Hindustan Aeronautics Limited has advised civilian operators to ground the indigenous Advanced Light Helicopter (ALH) Mark-III (Dhruv) until the cause of the last week’s Porbandar crash is identified.
The armed forces have already temporarily grounded all their 330 ALHs following the January 5 crash of the Indian Coast Guard’s ALH Mark-III during a training sortie that killed all three crew members onboard. The crew included Commandant Saurabh, Deputy Commandant S.K. Yadav and Pradhan Navik Manoj.

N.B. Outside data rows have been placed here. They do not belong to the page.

#[export] Instance plan_lawful oids : LawfulEncoder (plan_enc oids).
Proof.
  refine {| encodes := planned oids |}. intros i v p bs w Hp Hbs Hw. unfold planned in Hp. unfold plan_enc.
  rewrite list_lookup_fmap. destruct (oids !! i) as [oid|]; simpl.
  - destruct Hp as [Hok Ep]. pose proof (plan_spec oid v p bs w Hok Ep Hbs Hw) as Ha. unfold plan_encoder in Ha.
    by destruct (binEncoderFor oid).
  - destruct Hp as [Hf Ep]. by eapply encodeValueInto_spec.
Defined.
End Plan.

(** ** The row width *)

Lemma repeats_spec oids p i : (0 < p)%nat -> repeats oids p = true -> (i < length oids)%nat ->
  nth i oids 0 = nth (i mod p) oids 0.
Proof.
  intros Hp Hr. unfold repeats in Hr. rewrite forallb_forall in Hr.
  induction i as [i IH] using lt_wf_ind. intros Hi.
  destruct (decide (i < p)%nat); [by rewrite Nat.mod_small|].
  specialize (Hr i). rewrite bool_decide_eq_true in Hr.
  assert (nth i oids 0 = nth (i - p) oids 0) as ->.
  { rewrite !nth_lookup, Hr; [done|]. apply in_seq. lia. }
  rewrite IH by lia. f_equal. replace i with ((i - p) + 1 * p)%nat at 2 by lia. by rewrite Nat.Div0.mod_add.
Qed.

(** The compiled row repeats: the width divides the number of parameters, and a
    parameter has the type of its column in the first row. *)
Lemma row_period oids : oids <> [] ->
  (0 < paramPeriod oids)%nat /\ (length oids mod paramPeriod oids = 0)%nat /\
  forall i, (i < length oids)%nat -> nth i oids 0 = nth (i mod paramPeriod oids) oids 0.
Proof.
  intros Hne. assert (0 < length oids)%nat by (destruct oids; [done|simpl; lia]).
  unfold paramPeriod. destruct (List.find _ _) as [p|] eqn:Ef.
  - apply List.find_some in Ef as [Hin Hb]. apply in_seq in Hin. b2p_all. destruct Hb as [Hm Hr].
    split; [lia|]. split; [done|]. intros i Hi. apply repeats_spec; [lia|done|done].
  - split; [done|]. split; [apply Nat.Div0.mod_same|]. intros i Hi. by rewrite Nat.mod_small.
Qed.

(** ** One generated column *)

Section Column.
Context `{Alloc}.

Definition baked (oid : Z) : Z := if bool_decide (oid ∈ JIT_FAST) then 1 else 0.

(** A value appended, its format in the slot that holds the baked one. *)
Definition column_spec (m : M writer unit) (slot : nat) (bk : Z) (p : EncodedParam) (bs : bytes) : Prop :=
  forall w pre post, wf w -> contents w = pre ++ be 2 bk ++ post -> slot = length pre ->
  exists w', m w = (w', Ok tt) /\ wf w' /\ contents w' = pre ++ be 2 (format p) ++ post ++ bs /\ msgStart w' = msgStart w.

Lemma column_baked m slot bk p bs : writes m bs -> format p = bk -> column_spec m slot bk p bs.
Proof.
  intros Hm Hf w pre post Hw C _. destruct (Hm w Hw) as (w' & E & Hw' & C' & S). exists w'.
  rewrite C', C, Hf, <- !app_assoc. done.
Qed.

Lemma column_fallback enc slot bk p bs : 0 <= format p <= 65535 ->
  (forall w, wf w -> appends enc w (format p) bs (msgStart w)) -> column_spec (fallback enc bk slot) slot bk p bs.
Proof.
  intros Hr He w pre post Hw C ->. destruct (He w Hw) as (w1 & E1 & Hw1 & C1 & S1).
  unfold fallback. rewrite (bind_Ok _ _ _ _ _ E1). rewrite C, <- !app_assoc in C1. destruct (Z.eqb_spec (format p) bk) as [->|_].
  - by exists w1.
  - destruct (patch_mid pre (be 2 bk) (be 2 (format p)) (post ++ bs) (length pre) (uint16_be (format p)) w1)
      as (w2 & E2 & Hw2 & C2 & S2 & _); try done.
    + by apply int_be_Ok.
    + exists w2. split; [exact E2|]. split; [done|]. split; [exact C2|congruence].
Qed.

Lemma column_ext m m' slot bk p bs : (forall w, m' w = m w) -> column_spec m slot bk p bs -> column_spec m' slot bk p bs.
Proof. intros He Hm w pre post Hw C Hs. rewrite He. by apply Hm. Qed.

HAL has informed its operators that the helicopter involved in the accident didn’t respond to pilot control inputs in the final 3-4 seconds, according to a helicopter industry source. A HAL spokesperson neither confirmed nor declined the advisory. The Border Security Force has six of these choppers in its fleet, and the Jharkhand government also has at least one Dhruv helicopter. HAL also handed one ALH to the government of Mauritius in February 2023 to be used by Mauritian Police Force.
The Coast Guard has constituted a Board of Inquiry into the accident, which is the third crash in the past two years involving the ALH. In September, an ALH Mark-III crashed during a medical evacuation off the Porbandar coast killing all three onboard. In March 2023,an ALH of the Coast Guard crashed shortly after takeoff in Kochi. There were no fatalities in this mishap.
“There have been nearly 20 crashes involving the ALH over the past 24 years. While some of these have been due to operational reasons because of the extreme conditions the chopper flies in such as high altitude and low visibility conditions at night, there have also been concerns over control rods, which were found to be broken. Subsequently, the rods were changed with an upgraded material. The enquiry spearheaded by ICG will reveal whether the cause of the crash was due to operational circumstances or a manufacturing flaw,” Wing Commander Unni Pillai (Retd), former chief test pilot at HAL, told The Hindu.